[Exercise]
Among the entries that follow, the required portion opens with the line containing "Definition ErrDroppedMessages : string" and closes with the line containing "mq_q : list". Give that portion again exactly, and nothing else.

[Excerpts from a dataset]
________________________

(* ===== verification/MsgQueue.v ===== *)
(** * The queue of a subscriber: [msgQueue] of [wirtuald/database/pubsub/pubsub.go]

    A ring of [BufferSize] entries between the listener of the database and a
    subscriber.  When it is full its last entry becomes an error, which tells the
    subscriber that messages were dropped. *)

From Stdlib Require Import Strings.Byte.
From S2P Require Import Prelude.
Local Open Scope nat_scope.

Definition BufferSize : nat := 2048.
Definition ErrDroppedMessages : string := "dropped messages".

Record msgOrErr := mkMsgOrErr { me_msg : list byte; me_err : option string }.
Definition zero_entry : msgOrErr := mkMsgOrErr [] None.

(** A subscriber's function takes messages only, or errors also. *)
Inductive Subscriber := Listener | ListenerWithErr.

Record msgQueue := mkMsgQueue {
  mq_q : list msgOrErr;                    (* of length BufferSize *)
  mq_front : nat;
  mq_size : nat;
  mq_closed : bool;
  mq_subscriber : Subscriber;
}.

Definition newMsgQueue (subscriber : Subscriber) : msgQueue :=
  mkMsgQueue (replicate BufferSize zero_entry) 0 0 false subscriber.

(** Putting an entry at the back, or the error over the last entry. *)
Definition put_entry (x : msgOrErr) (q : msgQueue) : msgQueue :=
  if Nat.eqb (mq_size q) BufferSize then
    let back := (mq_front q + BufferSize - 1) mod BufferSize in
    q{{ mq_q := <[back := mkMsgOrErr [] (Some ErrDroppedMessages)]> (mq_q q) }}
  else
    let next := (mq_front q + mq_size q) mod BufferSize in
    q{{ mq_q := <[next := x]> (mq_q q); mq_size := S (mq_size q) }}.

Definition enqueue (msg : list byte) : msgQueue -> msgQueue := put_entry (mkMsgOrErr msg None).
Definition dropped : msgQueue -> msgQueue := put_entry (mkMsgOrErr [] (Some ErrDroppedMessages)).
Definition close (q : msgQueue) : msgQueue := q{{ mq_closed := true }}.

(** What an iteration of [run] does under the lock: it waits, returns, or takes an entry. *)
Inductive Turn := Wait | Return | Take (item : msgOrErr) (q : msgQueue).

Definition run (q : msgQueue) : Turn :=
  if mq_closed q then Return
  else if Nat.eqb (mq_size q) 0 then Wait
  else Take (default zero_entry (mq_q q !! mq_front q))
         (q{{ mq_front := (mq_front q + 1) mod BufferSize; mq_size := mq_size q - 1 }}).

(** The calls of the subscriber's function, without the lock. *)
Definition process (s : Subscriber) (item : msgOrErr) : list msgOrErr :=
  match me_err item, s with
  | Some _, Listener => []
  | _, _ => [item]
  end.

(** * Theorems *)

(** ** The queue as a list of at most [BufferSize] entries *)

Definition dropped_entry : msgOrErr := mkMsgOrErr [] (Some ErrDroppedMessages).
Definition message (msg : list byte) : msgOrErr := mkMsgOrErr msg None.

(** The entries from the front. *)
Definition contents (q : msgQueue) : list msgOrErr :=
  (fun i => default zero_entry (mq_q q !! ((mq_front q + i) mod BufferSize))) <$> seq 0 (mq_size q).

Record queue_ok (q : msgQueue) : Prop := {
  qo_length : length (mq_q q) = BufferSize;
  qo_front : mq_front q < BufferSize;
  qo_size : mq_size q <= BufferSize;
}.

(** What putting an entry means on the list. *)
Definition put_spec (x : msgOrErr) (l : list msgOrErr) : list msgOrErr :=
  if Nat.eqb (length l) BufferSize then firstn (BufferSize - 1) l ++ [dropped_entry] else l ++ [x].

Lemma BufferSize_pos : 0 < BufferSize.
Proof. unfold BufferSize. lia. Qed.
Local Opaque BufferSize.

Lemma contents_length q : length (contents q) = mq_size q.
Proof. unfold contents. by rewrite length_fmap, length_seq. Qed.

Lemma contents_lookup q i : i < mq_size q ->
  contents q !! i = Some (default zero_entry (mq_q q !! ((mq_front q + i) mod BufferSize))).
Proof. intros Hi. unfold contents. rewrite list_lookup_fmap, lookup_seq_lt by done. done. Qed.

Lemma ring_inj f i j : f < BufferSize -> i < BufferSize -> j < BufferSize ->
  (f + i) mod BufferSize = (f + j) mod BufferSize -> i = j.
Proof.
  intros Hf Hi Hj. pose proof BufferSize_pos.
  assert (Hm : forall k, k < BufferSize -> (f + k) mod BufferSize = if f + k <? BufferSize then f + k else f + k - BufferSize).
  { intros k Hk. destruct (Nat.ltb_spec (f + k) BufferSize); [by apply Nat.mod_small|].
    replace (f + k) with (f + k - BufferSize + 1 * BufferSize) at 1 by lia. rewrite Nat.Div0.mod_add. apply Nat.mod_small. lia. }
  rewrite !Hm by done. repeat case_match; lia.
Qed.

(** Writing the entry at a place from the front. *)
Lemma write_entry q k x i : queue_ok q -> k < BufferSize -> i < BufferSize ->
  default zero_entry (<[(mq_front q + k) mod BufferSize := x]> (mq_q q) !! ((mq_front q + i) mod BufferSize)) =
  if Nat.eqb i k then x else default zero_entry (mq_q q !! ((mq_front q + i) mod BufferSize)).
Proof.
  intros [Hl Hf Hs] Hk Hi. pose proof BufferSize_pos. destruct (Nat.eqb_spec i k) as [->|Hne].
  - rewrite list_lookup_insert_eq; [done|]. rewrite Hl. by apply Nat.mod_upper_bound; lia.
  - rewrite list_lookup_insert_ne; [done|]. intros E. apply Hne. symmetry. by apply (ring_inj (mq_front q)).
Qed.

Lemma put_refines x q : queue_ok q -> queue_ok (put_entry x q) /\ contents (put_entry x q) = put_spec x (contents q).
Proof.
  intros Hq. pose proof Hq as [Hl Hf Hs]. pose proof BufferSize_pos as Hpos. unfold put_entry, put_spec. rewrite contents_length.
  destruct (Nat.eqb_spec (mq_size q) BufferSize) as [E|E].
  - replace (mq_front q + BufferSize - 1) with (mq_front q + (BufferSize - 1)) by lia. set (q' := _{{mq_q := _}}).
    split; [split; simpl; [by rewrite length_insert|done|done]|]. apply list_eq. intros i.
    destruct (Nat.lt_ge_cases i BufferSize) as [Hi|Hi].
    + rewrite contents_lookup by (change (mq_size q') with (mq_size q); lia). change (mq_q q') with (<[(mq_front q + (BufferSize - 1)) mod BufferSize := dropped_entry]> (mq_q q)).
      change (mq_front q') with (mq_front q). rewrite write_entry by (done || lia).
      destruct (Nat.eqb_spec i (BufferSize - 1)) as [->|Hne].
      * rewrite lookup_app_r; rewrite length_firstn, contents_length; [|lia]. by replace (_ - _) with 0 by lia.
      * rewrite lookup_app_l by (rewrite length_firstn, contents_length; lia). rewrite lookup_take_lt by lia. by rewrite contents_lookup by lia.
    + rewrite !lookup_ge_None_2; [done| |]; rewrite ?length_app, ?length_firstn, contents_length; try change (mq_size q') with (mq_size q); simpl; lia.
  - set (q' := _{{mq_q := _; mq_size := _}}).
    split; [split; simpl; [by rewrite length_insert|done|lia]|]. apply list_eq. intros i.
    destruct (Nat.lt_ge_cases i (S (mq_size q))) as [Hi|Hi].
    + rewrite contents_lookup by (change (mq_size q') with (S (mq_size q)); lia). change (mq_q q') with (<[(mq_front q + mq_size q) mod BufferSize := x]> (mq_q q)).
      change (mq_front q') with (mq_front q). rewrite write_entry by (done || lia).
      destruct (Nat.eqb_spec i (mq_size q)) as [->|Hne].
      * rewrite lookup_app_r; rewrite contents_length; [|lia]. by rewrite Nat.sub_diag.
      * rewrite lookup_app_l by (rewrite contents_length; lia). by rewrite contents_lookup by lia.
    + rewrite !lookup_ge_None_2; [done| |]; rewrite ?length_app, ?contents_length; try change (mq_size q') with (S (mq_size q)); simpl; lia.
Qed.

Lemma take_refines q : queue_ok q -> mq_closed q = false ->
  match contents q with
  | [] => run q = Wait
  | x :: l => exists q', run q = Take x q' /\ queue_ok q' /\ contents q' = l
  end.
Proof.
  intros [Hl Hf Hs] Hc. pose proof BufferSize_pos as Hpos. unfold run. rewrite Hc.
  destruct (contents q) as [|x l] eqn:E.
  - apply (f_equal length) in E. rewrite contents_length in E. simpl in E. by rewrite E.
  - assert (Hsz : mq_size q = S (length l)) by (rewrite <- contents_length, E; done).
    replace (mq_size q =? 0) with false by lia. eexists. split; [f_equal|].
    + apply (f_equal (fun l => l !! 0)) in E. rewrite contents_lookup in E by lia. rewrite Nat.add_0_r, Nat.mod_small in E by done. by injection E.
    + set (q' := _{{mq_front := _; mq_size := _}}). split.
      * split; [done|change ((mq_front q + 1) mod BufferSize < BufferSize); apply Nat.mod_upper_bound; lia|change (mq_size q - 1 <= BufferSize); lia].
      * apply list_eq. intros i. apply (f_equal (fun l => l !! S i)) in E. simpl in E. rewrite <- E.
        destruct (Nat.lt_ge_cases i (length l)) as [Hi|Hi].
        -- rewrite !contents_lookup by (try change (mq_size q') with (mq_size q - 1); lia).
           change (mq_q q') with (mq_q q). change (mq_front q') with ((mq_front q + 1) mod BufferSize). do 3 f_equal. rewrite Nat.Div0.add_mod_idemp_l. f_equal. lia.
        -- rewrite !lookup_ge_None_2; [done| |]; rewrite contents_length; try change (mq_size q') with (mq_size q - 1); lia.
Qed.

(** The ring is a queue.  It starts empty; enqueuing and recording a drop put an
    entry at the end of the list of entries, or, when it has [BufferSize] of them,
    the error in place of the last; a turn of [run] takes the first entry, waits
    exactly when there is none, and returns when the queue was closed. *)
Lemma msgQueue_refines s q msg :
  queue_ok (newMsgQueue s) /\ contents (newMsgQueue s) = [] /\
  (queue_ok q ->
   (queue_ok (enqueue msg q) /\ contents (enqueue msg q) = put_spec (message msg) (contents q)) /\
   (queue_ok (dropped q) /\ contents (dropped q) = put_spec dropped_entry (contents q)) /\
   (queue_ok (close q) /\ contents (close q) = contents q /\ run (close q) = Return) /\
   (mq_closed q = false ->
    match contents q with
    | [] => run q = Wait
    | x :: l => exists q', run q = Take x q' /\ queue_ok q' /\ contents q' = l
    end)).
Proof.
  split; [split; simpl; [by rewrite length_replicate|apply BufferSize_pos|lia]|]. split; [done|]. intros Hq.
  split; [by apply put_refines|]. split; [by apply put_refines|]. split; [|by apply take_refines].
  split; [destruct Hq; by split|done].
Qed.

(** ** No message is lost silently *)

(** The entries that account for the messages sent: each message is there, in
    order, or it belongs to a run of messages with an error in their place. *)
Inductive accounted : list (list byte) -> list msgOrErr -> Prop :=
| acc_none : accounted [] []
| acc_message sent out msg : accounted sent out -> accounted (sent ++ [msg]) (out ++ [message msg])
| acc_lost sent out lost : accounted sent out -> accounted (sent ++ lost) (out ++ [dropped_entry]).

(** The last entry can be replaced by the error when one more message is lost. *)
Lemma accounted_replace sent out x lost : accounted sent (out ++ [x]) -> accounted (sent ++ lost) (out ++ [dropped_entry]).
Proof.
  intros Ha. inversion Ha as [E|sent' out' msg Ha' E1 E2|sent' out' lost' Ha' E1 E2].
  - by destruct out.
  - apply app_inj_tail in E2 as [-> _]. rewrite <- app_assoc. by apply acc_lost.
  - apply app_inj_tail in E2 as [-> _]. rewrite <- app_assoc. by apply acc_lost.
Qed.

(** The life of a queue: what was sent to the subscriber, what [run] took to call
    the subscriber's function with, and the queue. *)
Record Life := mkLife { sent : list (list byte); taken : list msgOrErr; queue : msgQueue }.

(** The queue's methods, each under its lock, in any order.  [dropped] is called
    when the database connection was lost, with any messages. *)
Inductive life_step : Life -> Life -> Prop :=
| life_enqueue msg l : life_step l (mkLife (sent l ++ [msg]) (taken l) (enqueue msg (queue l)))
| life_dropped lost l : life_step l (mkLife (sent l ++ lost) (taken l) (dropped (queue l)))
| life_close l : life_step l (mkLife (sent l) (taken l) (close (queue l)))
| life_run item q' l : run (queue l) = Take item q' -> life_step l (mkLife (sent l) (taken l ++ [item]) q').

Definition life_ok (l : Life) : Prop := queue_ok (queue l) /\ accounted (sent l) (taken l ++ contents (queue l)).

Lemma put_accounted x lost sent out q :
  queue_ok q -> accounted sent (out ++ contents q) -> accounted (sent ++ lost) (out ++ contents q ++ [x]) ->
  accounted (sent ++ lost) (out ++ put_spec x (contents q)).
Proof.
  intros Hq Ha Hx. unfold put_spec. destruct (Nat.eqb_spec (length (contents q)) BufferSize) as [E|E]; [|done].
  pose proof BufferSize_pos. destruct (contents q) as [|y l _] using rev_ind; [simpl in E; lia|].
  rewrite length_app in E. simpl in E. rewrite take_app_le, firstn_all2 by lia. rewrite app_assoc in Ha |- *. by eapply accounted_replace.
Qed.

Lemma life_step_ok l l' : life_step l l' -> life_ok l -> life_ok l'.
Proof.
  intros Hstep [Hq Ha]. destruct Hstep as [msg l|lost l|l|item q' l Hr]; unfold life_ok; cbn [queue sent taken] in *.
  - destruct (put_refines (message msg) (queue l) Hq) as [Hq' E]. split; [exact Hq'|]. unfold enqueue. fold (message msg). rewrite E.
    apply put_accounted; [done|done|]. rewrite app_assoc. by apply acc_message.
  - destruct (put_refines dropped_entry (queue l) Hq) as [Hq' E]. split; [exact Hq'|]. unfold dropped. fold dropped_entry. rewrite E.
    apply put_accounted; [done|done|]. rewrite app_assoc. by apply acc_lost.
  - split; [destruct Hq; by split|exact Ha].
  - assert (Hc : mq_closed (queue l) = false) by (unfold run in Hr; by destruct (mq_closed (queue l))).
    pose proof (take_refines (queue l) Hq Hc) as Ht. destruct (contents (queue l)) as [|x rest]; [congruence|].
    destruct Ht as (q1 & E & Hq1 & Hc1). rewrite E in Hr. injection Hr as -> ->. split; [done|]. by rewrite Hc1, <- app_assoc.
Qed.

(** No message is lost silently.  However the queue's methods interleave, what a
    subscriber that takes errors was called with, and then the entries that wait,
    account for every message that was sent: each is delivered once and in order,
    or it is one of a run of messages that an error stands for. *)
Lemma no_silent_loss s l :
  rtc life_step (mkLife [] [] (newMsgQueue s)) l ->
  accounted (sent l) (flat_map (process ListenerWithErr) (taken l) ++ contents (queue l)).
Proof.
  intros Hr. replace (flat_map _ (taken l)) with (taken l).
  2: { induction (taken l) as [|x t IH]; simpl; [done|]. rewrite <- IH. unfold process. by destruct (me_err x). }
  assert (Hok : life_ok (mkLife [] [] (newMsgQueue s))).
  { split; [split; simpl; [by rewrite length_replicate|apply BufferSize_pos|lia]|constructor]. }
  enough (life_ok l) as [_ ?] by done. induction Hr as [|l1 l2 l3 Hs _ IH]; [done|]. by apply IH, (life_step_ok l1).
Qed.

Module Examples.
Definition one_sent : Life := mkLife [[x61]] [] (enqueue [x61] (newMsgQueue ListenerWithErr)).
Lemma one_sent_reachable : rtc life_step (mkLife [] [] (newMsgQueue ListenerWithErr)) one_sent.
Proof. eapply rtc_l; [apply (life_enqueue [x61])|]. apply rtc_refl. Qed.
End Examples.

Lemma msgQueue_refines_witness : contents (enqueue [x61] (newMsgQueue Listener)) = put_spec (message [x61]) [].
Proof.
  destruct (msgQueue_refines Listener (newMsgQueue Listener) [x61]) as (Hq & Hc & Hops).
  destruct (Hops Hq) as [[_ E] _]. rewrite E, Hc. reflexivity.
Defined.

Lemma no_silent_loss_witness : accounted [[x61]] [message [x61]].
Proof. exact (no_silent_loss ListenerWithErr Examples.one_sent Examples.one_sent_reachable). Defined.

________________________

[Solution to the problem]
Definition ErrDroppedMessages : string := "dropped messages".

Record msgOrErr := mkMsgOrErr { me_msg : list byte; me_err : option string }.
Definition zero_entry : msgOrErr := mkMsgOrErr [] None.

(** A subscriber's function takes messages only, or errors also. *)
Inductive Subscriber := Listener | ListenerWithErr.

Record msgQueue := mkMsgQueue {
  mq_q : list msgOrErr;                    (* of length BufferSize *)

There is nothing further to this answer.